(Saved entries)
______

(* ===== verification/Prelude.v ===== *)
(** * A verification development for libxively

    libxively is a device-side client for a cloud telemetry service.  The
    sources under [src/src/libxively] are:

    - [xi_datastructures/xi_heap.c]: a fixed-capacity, array-backed binary
      min-heap of pre-allocated element objects.  Each element object holds
      its current slot ([index]), a [key] (wake time) and a payload
      ([heap_value]).  The event dispatcher schedules continuations on it.
    - [xively.c]: the application API.  It creates and deletes contexts
      (with a reference-counted global dispatcher in the MQTT non-blocking
      build), drives the legacy request/response protocol through a chain
      of layers (io -> http -> csv) with the calls
      init/connect/data_ready/on_data_ready/close, and builds MQTT publish
      and subscribe tasks for the logic layer.
    - [mqtt/logic_layer/xi_mqtt_logic_layer.c]: the MQTT logic layer; in
      this revision most of its entry points are empty, [init] delegates to
      the layer below and [connect] schedules [on_connected], read from the
      layer's [user_data].
    - [mqtt/codec/parser.h]: the resumable MQTT parser's state record and
      its state and return-code enumerations (the parser's body is not in
      this repository).
    - [csv/xi_csv_layer.h]: declarations of the csv layer's entry points.

    ** Layout of the development

    Files are listed in dependency order ([_CoqProject]).  The claim ids
    (C1 to C37) are those of the theorems' doc comments.

    - [Prelude.v] (this file): the result type [xres] of operations whose C
      counterpart can hit undefined behaviour, its bind notation [let!] in
      [xively_scope], the [xively] hint databases, the [bool_cases] tactic
      and the list lemmas on slot swapping ([list_swap], [transp]).
    - [Heap.v], [Module Heap]: [xi_heap.c], one definition per function.
      The slot array holds pointers into a store of element objects, as the
      C code does, so the aliasing of handles is part of the model.  The two
      loops are fuel-bounded Fixpoints ([None] = fuel exhausted) under the
      C-named wrappers: [xi_heap_fix_order_up] gives the loop [index + 1]
      rounds and [xi_heap_fix_order_down] gives it [first_free + 1]; each
      round of the first moves to the parent and each round of the second
      to a live child, so [index + 1] and [first_free - index + 1] rounds
      suffice, which [HeapFacts.v] proves (C20, C21).  [xi_heap_create] is
      the function when every allocation succeeds; [xi_heap_create_alloc]
      is the whole function with its [err_handling], over a list saying
      which of its allocations (record, slot array, element objects in
      order) fail.
    - [HeapFacts.v]: index calculus against the textbook formulas (C19),
      termination (C20, C21), the structural invariant [heap_wf] (the slots
      form a permutation of the objects, every live object's [index] names
      its slot) kept by every operation (C22), so that [xi_heap_destroy]
      frees every element object exactly once (C18); the multiset of live
      entries, the checker [heap_wfb] and the scenario driver [run_heap_ops].
    - [HeapOrder.v]: the heap order.  Insertion restores it (C1); on an
      ordered heap, extraction returns a minimum (C2) and leaves the heap
      ordered except possibly above the last live slot when that slot is a
      lone left child (C3).
    - [HeapScenarios.v]: the defects of [xi_heap.c] as evaluated examples
      and theorems: extraction breaks the order (C4) and events then fire
      out of order (C5), insertion into a full heap reads past the array
      (C6), removal keeps the removed element (C7), [xi_heap_create]
      survives only the failure of its slot array's allocation and
      dereferences NULL on the others (C8), the extracted handle is reused
      by the next insertion (C23), a peek on an emptied heap returns the
      extracted handle (C24); and, without interleaving, exhaustively
      checked sorted extraction of seven keys.
    - [HeapSiftDown.v]: the check the specification (section 9) asks for
      of the sift-down's bounds guard.  [sink1] is one step of a
      sift-down that tests for missing children explicitly, [sift_down]
      its iteration by well-founded recursion ([Function] with the
      measure [first_free - i]).  On a heap with an odd number of live
      slots [xi_heap_fix_order_down] is [sift_down] from any slot (C28):
      clamping a child index to the parent is a correct guard; so an
      extraction from a heap with an even number of live slots is the
      guarded one, and the departure is the loop's exit test, which an
      example shows stopping above a lone left child.
    - [Dispatcher.v], [Module Dispatcher]: the event dispatcher, which is
      not in the repository, modelled from the specification on top of the
      heap.  The class [Scheduler] is its contract (continue, cancel, step,
      pending); [QueueScheduler], a list of handles and wake times fired in
      sorted order, is the reference, and [HeapScheduler] the dispatcher:
      [xi_evtd_continue] is an insertion keyed by [current_time +
      time_diff], [xi_evtd_cancel] a [xi_heap_element_remove], and
      [xi_evtd_step] a loop of [xi_heap_get_top] while the root is due,
      with fuel [first_free + 1] (one extraction per live element and a
      last emptiness test), which always suffices (C10).  [run_sched] runs
      a list of operations on any [Scheduler].  Theorems: when every
      pending continuation is due, a step of the dispatcher refines the
      reference's (C9); a continuation scheduled now on a heap with room
      is accepted and fired first by the next step (C11, liveness).
    - [Layer.v], [Module Layer]: the build configuration of [xively.c]
      ([LAYERS_ID], the connection schemes, [LAYER_TYPES_CONF] for every
      IO/MQTT build, and the factory table [FACTORY_CONF], which, unlike
      the type table, covers every scheme), the chain built from a scheme
      with the [user_data] each layer was created with ([UD_NULL] for a
      null pointer), entry point prototypes, and the calling convention: a
      layer call is recorded in a trace (the writer monad [drv]) and
      answered by an instance of the class [LayerEnv], the interface
      through which the drivers see the layers.  Theorem: the table covers
      the scheme only in the builds without MQTT and in the asynchronous
      POSIX MQTT build (C33).
    - [CsvLayer.v], [Module CsvLayer]: the prototypes of [xi_csv_layer.h],
      against which the table's CSV entry links; the header's [init] and
      [connect] are never registered.
    - [Context.v], [Module Context]: [xi_create_context] and
      [xi_delete_context] for every build, over a world with an allocator
      (a script decides which allocations fail, so every error path runs),
      the context objects and the dispatcher globals; the chain is built
      with the [user_datas] array of the protocol's branch
      ([protocol_user_datas]).  Theorems: failure leaves no partial state
      in the builds without MQTT (C25), create/delete round trip; the
      MQTT builds leak the context on an unsupported protocol (C26) and
      never count the first context in [xi_evtd_ref_count], so two
      contexts leave two dispatchers alive (C27).
    - [Legacy.v], [Module Legacy]: the nine blocking CRUD calls (one body,
      [legacy_request]) and the nine non-blocking ones ([nob_request], over
      the shared static request of each function).  Theorems hold for every
      [LayerEnv]: failure propagation (C29), no close after a connect
      failure (C30), a failed request still returns the response (C31),
      and the loss of a pending request when two contexts use the same
      call (C32).
    - [Mqtt.v], [Module Mqtt]: [xi_mqtt_publish] (C36) and the non-blocking
      connect/publish/subscribe with their allocations and [err_handling]
      statement by statement, subscribe pushing its handler through the
      logic layer's [user_data]: publish leaks the task (C34) or reads
      through the freed task (C35) on allocation failures.
    - [LogicLayer.v], [Module LogicLayer]: [xi_mqtt_logic_layer.c], its six
      entry points as functions of the layer's state (the global
      dispatcher of [Dispatcher.v] and the layer data, [None] for a null
      [user_data]) in the monad [drv], and [logic_layer_handle], the layer
      receiving a driver's calls.  Theorems: every context the MQTT
      builds create has a logic layer whose [user_data] is NULL
      ([user_datas] is [{ 0, 0, 0 }]), so [connect] and
      [xi_nob_mqtt_subscribe] dereference NULL on it (C12, composed from
      [xi_create_context], the chain and the two functions);
      [xi_nob_mqtt_connect] through the logic layer hands its handle to
      the MQTT layer and never to the data [connect] reads (C13).
    - [Datapoint.v], [Module Datapoint]: the datapoint accessors, with the
      value union kept as bytes so that its members overlay as in C:
      storing and reading an [int32_t] round-trips with 32-bit
      wrap-around; a failed [xi_set_value_str] has already overwritten the
      integer it was meant to leave alone (C37).
    - [Codec.v], [Module Codec]: the enums and record of [parser.h], and
      the parser's fixed header (first byte and remaining length) with the
      remaining-length encoder, modelled from the specification.  The
      [size_t] counters are [Z] and proved below [2^28].  Theorems:
      round trip of every length up to [268435455], resumability of the
      fixed-header stage across buffers, the counter invariant; an
      over-long length is an error, and the encoder writes the fewest
      bytes, at most four.
    - [Packet.v], [Module Packet]: the rest of [mqtt_parser_execute] and
      the serialiser, modelled from the specification (sections 4.3 and
      6; [parser.c], [serialiser.c] and [message.h] are not in the
      repository).  [mqtt_packet] has one constructor per control packet
      (CONNECT, CONNACK, PUBLISH, PUBACK, PUBREC, PUBREL, PUBCOMP) with the
      fields of the spec; [mqtt_serialise] writes the first byte, the
      remaining length computed from the fields and the body into a buffer
      of a given size or fails; [mqtt_parser_execute] runs the fixed
      header of [Codec.v], then gathers the body in the parser's [buffer],
      counting it in [data_length], until [remaining_length] bytes are in
      ([INCOMPLETE] when the input runs out) and decodes it field by
      field.  Theorems: every well-formed packet serialised parses back
      (C14), the whole parser resumes across buffers at any byte (C15), a
      declared length that disagrees with the fields is an error (C16),
      the serialiser needs at most five bytes beyond the body and refuses
      a buffer too small; every state the parser reaches over any
      sequence of buffers ([parser_reachable], an inductive step relation)
      holds [data_length] bytes in its [buffer], within the declared
      length, with counters below [2^28] (C17, by rule induction).

    ** Not modelled

    - The bodies of the io, http, csv and MQTT layers, the factory and
      [create_and_connect_layers] are not in the repository: the drivers
      are proved against [LayerEnv], and the chain is its two ends and
      the [user_data] of each layer.
    - The dispatcher ([xi_event_dispatcher_api.c]) is modelled from the
      specification ([Dispatcher.v]); in [Context.v] an instance is only
      an allocated block, since [xively.c] only creates and destroys it.
    - [parser.c], the serialiser and [message.h] are not in the
      repository: the packets are modelled from the specification's wire
      format.  [parser.h:61] declares [mqtt_parser_execute] returning
      [layer_state_t]; the model answers the [mqtt_parser_rc_t] the
      specification describes.  The [WANT_MEMORY] answer (caller-supplied
      storage for a long field) and the SUBSCRIBE, UNSUBSCRIBE and PING
      packets, which the specification does not describe, are not
      modelled; the parser keeps the whole body in its [buffer].
    - The byte overlay of the [connect] and [publish] members of
      [mqtt_message_t] (its layout is in [message.h]), so no theorem puts
      the messages [xi_mqtt_publish] builds on the wire; and the debug
      output [mqtt_message_dump].
    - [CALL_ON_SELF_CLOSE] is called by [xi_mqtt_publish] with one
      argument where every other call passes three; the macro is not in
      the repository, and the model records the close call alone.
*)

From stdpp Require Export base list options.
From Stdlib Require Export ZArith Lia.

______

_WHAT IS BEING ASKED_: From the records above, retype only the lines starting at the line that contains "over-long length is" and ending at the line that contains "6; [parser.c], [serialiser.c]", both included.

_WRITTEN SOLUTION_:
      over-long length is an error, and the encoder writes the fewest
      bytes, at most four.
    - [Packet.v], [Module Packet]: the rest of [mqtt_parser_execute] and
      the serialiser, modelled from the specification (sections 4.3 and
      6; [parser.c], [serialiser.c] and [message.h] are not in the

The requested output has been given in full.